Fig 3 - The profile page in “Stumblers” view

Figure 3

  • “Groups” provides some suggested discussion groups that reflect your interests

  • “Forum” is an aggregation of several discussion groups about StumbleUpon

  • “Edit” is where you put in your personal details

While the blog facilities are good, if you are a committed blogger you might prefer more sophisticated tools. However StumbleUpon does provide your comments and recent ratings as RSS feeds so you incorporate the data elsewhere.

A few quibbles

I’ll admit that StumbleUpon has become my favourite web tool (and it’s easily the second biggest time-waster I have at the moment) so it’s a bit of a shame that the toolbar is not available for all browsers - Opera and Safari simply miss out.

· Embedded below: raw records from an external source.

(* ===== verification/UrlSearchParams.v ===== *)
(** * URLSearchParams

    The form-urlencoded serializer and parser and the URLSearchParams object of
    LibWeb/DOMURL/URLSearchParams.cpp.  The object's [m_url] points to the
    DOMURL it belongs to, of which [update] writes the query and nothing else;
    the model keeps the URL record of that DOMURL. *)
From Stdlib Require Import Sorted.
From S2P Require Import Prelude CharacterTypes Externals Utf8 StringView Format PercentEncoding Ipv4 Ipv6 Host PublicSuffix TextCodec Origin Url UrlParser UrlWellFormed InsertionSort.

Record QueryParam := mk_query_param { param_name : bytes; param_value : bytes }.

#[global] Instance QueryParam_eq_dec : EqDecision QueryParam.
Proof. solve_decision. Defined.

Record URLSearchParams := mk_search_params { m_list : list QueryParam; m_url : option URL }.

(** ** Serializing and parsing *)
Section Urlencoded.
Context `{Simdutf} `{LegacyEncoders}.

(** The loop of [url_encode]. *)
Fixpoint url_encode_loop (encoder : Encoder) (output : bytes) (tuples : list QueryParam) : outcome bytes :=
  match tuples with
  | [] => Returned output
  | tuple :: tuples =>
      name ← percent_encode_after_encoding encoder (param_name tuple) ApplicationXWWWFormUrlencoded true;
      value ← percent_encode_after_encoding encoder (param_value tuple) ApplicationXWWWFormUrlencoded true;
      let output := if bool_decide (output = []) then output else output ++ [c_ampersand] in
      url_encode_loop encoder (output ++ name ++ [c_equals] ++ value) tuples
  end.

Definition url_encode (tuples : list QueryParam) (encoding : bytes) : outcome bytes :=
  let encoding := get_output_encoding encoding in
  let encoder := match encoder_for encoding with Some e => Some e | None => encoder_for (sv "utf-8") end in
  encoder ← must encoder;
  output ← url_encode_loop encoder [] tuples;
  must_to_string output.

(** One sequence of [url_decode]. *)
Definition decode_sequence (sequence : bytes) : outcome QueryParam :=
  '(name, value) ←
    match find_char sequence c_equals with
    | Some index =>
        name ← substring_view sequence 0 index;
        value ← substring_view_from sequence (index + 1);
        Returned (name, value)
    | None => Returned (sequence, [])
    end;
  space_decoded_name ← replace name (sv "+") (sv " ");
  space_decoded_value ← replace value (sv "+") (sv " ");
  decoded_name ← percent_decode space_decoded_name;
  name_string ← from_utf8_with_replacement_character decoded_name;
  decoded_value ← percent_decode space_decoded_value;
  value_string ← from_utf8_with_replacement_character decoded_value;
  Returned (mk_query_param name_string value_string).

I see no reason why the StumbleUpon features couldn’t be available through a normal web interface so that addicts like me could still have access to the “Stumble!” button while I’m away from my own computer - it’s simply not possible to install the toolbar everywhere. But this is a minor quibble.

There has also been some recent concern among some stumblers that the StumbleUpon servers are not coping with the growing population of stumblers. Some grumblings in the forums suggest that the service is sometimes slow and unresponsive, although I have not noticed this to any great extent.

The great stumble forward

The experience of stumbling is different to searching. The results from a search are closely focussed around the search terms, but search engines make no value judgments - there are no human ratings of the results. While a stumble is less focussed, the results are all of good quality because all pages have had a prior recommendation from at least one other stumbler.

StumbleUpon is a clever idea, well implemented and a welcome revival of the random link concept. The topic groupings and ratings system ensure that most stumbles provide relevant and interesting results. StumbleUpon is an easy way to make serendipitous discoveries happen.